Inclusion Criteria:

- Age 18 or older.

- Patient with at least 5 actinic keratoses of the face at Day 0.

- Patient was willing to use an adequate contraceptive method or was surgically
sterile, post menopausal, abstinent or with a same sex partner. Adequate means of
contraception included oral contraceptives, IUD in use for 30 days before Day 0,
barrier methods and spermicide in use at least 14 days before Day 0.

- Patient capable of giving informed consent.

Exclusion Criteria:

- Patient with allergy to methylaminolevulinate or any component of the vehicle which
includes peanut and almond oil.

- Patient with clinically significant sensitivity to visible light, porphyria or
porphyrin sensitivity.

- Patient used any topical treatment for actinic keratoses (including imiquimod and
5-fluouracil), on the face within 4 weeks preceding Day 0.

- Patient had cryotherapy or surgery on the face within 4 weeks preceding Day 0.

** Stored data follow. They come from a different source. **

Lemma sum_of_zeros (l : list Z) : sumZ ((fun _ => 0) <$> l) = 0.
Proof. induction l as [|x l IH]; [done|]. rewrite fmap_cons. simpl. lia. Qed.

(** Only host [q] has a value. *)
Lemma psum_only f q :
  1 <= n_hosts -> is_host q -> (forall r, is_host r -> r <> q -> f r = 0) -> psum f everyone = f q.
Proof.
  intros Hn Hq Hz. rewrite psum_everyone by done. rewrite (sumZ_upd f (fun _ => 0) _ q).
  - rewrite sum_of_zeros. lia.
  - apply NoDup_seqZ.
  - apply elem_of_seqZ. unfold is_host in Hq. lia.
  - intros r Hr. apply elem_of_seqZ in Hr. apply Hz. unfold is_host. lia.
Qed.

Lemma reduced_bytes r :
  group_ok -> is_host r -> (forall r', is_host r' -> is_reduction (ops r') = true) ->
  size mod 4 = 0 -> result_bytes (ops r) (total everyone p) = int_bytes host_sums.
Proof.
  intros Hok Hr Hred H4. pose proof (pd_size Hdata) as Hs. pose proof (ok_n Hok) as Hn.
  unfold PAYLOAD_SIZE, PAYLOAD_LEN, sizeof_int32 in Hs.
  pose proof (Z.div_mod size 4 ltac:(lia)). pose proof (Z.div_pos size 4 ltac:(lia) ltac:(lia)).
  assert (length (total everyone p) = 32%nat) as Hlen by apply length_fmap.
  unfold result_bytes, host_data. rewrite (Hred r Hr).
  replace (Z.to_nat size) with (4 * Z.to_nat (size / 4))%nat by lia.
  rewrite (swap_words_take _ 64) by (rewrite length_deparse, Hlen; done).
  rewrite swap_deparse, int_bytes_take. f_equal. unfold host_sums.
  apply list_eq_same_length with (n := Z.to_nat (size / 4)).
  - by rewrite length_fmap, length_seq.
  - rewrite length_take, length_unpair, Hlen. lia.
  - intros j x y Hj. rewrite lookup_take_lt by done. rewrite lookup_unpair_total by lia.
    rewrite list_lookup_fmap, lookup_seq_lt by done. cbn [fmap option_fmap option_map].
    intros Hx Hy. simplify_eq. rewrite psum_everyone by lia. unfold host_sum. f_equal.
    apply list_fmap_ext. intros i r' Hr'%list_elem_of_lookup_2. apply elem_of_seqZ in Hr'.
    assert (is_host r') as Hh by (unfold is_host; lia).
    destruct (need_tx (ops r')) eqn:Etx; [apply sent_words; auto|].
    rewrite (pd_lanes Hdata r' Hh). unfold sent_lanes. rewrite Etx. apply lookup_zero_lanes. lia.
Qed.

(** The lanes of the only host that sends. *)
Lemma total_only q :
  group_ok -> is_host q -> length (lanes (host_packet q p)) = 32%nat ->
  (forall r, is_host r -> r <> q -> lanes (host_packet r p) = zero_lanes) ->
  total everyone p = lanes (host_packet q p).
Proof.
  intros Hok Hq Hlen Hz. pose proof (ok_n Hok) as Hn.
  apply list_eq_same_length with (n := 32%nat); [by rewrite Hlen|apply length_fmap|].
  intros k x y Hk. unfold total. rewrite list_lookup_fmap. unfold lane_ids.
  rewrite lookup_seq_lt by done. cbn [fmap option_fmap option_map]. intros Hx Hy.
  injection Hx as <-. unfold cell. rewrite !(psum_only _ q); try done; try lia.
  - unfold lane. simpl. rewrite (list_lookup_total_correct _ _ _ Hy). by destruct y.
  - intros r Hr Hne. unfold lane. rewrite (Hz r Hr Hne). by rewrite zero_lane.
  - intros r Hr Hne. unfold lane. rewrite (Hz r Hr Hne). by rewrite zero_lane.
Qed.

Lemma broadcast_lanes r q :
  group_ok -> is_host r -> is_host q -> need_tx (ops q) = true ->
  (forall r', is_host r' -> r' <> q -> need_tx (ops r') = false) ->
  is_reduction (ops q) = false -> is_reduction (ops r) = false -> Forall is_byte (old q) ->
  result_bytes (ops r) (total everyone p) = d q.
Proof.
  intros Hok Hr Hq Htx Hno Hrq Hrr Hob.
  destruct Hdata as [Hs Ho Hd Hl]. destruct (Hd q Hq) as [Hdl Hdb].
  destruct (fill_payload_spec (ops q) (old q) (d q) size) as (Hp1 & Hp2 & _);
    [by apply Ho|done|lia|by rewrite Hrq|done|].
  pose proof (fill_payload_bytes (ops q) (old q) (d q) size) as Hpb.
  assert (lanes (host_packet q p) = parse_lanes (fill_payload (ops q) (old q) (d q) size)) as Elq.
  { rewrite (Hl q Hq). unfold sent_lanes. by rewrite Htx. }
  assert (Z.of_nat (length (fill_payload (ops q) (old q) (d q) size)) = 256) as Hp3 by done.
  rewrite (total_only q); [|done..|rewrite Elq; apply length_parse_lanes; lia|].
  - unfold result_bytes, host_data. rewrite Hrr, Elq, (deparse_parse _ 32); [|lia|].
    + unfold host_data in Hp2. by rewrite Hrq in Hp2.
    + apply Hpb; try done; [by apply Ho|lia|by rewrite Hrq].
  - intros r' Hr' Hne. rewrite (Hl r' Hr'). unfold sent_lanes. by rewrite (Hno r' Hr' Hne).
Qed.
End collective.

(** An all-reduce, or a reduce, computes in the buffers of the hosts: the
    bytes a host stores for a packet are the 32-bit sums of the integers in
    the buffers of the hosts that send. *)
Theorem reduction_sums_buffers {str : Stream} ops old d size p s r l :
  group_ok -> reachable s -> is_host r -> packet_data ops old d size p ->
  (forall r', is_host r' -> is_reduction (ops r') = true) -> size mod 4 = 0 ->
  h_results (hosts s r) !! p = Some (Some l) ->
  result_bytes size (ops r) l = int_bytes (host_sums ops d size).
Proof.
  intros Hok Hs Hr Hdata Hred H4 Hres. pose proof (stream_reachable_inv Hok s Hs) as Hi.
  destruct (hi_results _ _ (inv_host _ Hi r Hr) p _ Hres) as [_ Hl]. rewrite (Hl l eq_refl).
  by eapply reduced_bytes.
Qed.

(** C21: a broadcast copies: when one host sends and the operation is not a
    reduction, the bytes every host stores for a packet are the sender's. *)
Theorem broadcast_copies_buffer {str : Stream} ops old d size p s r q l :
  group_ok -> reachable s -> is_host r -> is_host q -> packet_data ops old d size p ->
  need_tx (ops q) = true -> (forall r', is_host r' -> r' <> q -> need_tx (ops r') = false) ->
  is_reduction (ops q) = false -> is_reduction (ops r) = false -> Forall is_byte (old q) ->
  h_results (hosts s r) !! p = Some (Some l) -> result_bytes size (ops r) l = d q.
Proof.
  intros Hok Hs Hr Hq Hdata Htx Hno Hrq Hrr Hob Hres.
  pose proof (stream_reachable_inv Hok s Hs) as Hi.
  destruct (hi_results _ _ (inv_host _ Hi r Hr) p _ Hres) as [_ Hl]. rewrite (Hl l eq_refl).
  by eapply broadcast_lanes.
Qed.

- Patient with any malignant skin lesion (such as basal cell carcinoma, invasive
squamous cell carcinoma or Bowen's disease) on the face at Day 0.

- Patient used photodynamic therapy, with any topical or systemic photosensitizer
within 8 weeks preceding Day 0.

- Patient was exposed to excessive ultraviolet radiation (UVB phototherapy, sun tanning
salons) within the 4 weeks preceding Day 0.

- Patient used any investigational drug within 4 weeks preceding Day 0.

- Patient with problems of alcoholism or drug abuse in the past year.

- Patient with any unstable or serious uncontrolled medical condition.

- Current pregnancy or lactation.

- Patient with any serious dermatological disorder, including malignancies that would
either put the patient at risk or interfere with efficacy or safety evaluations.

- Patient with Fitzpatrick phototype IV, V or VI (inadequate penetration of red light
in dark skinned subjects.

- Patients with extensive facial hair (e.g., beard) that would either impair red light
exposure or interfere with lesion evaluation.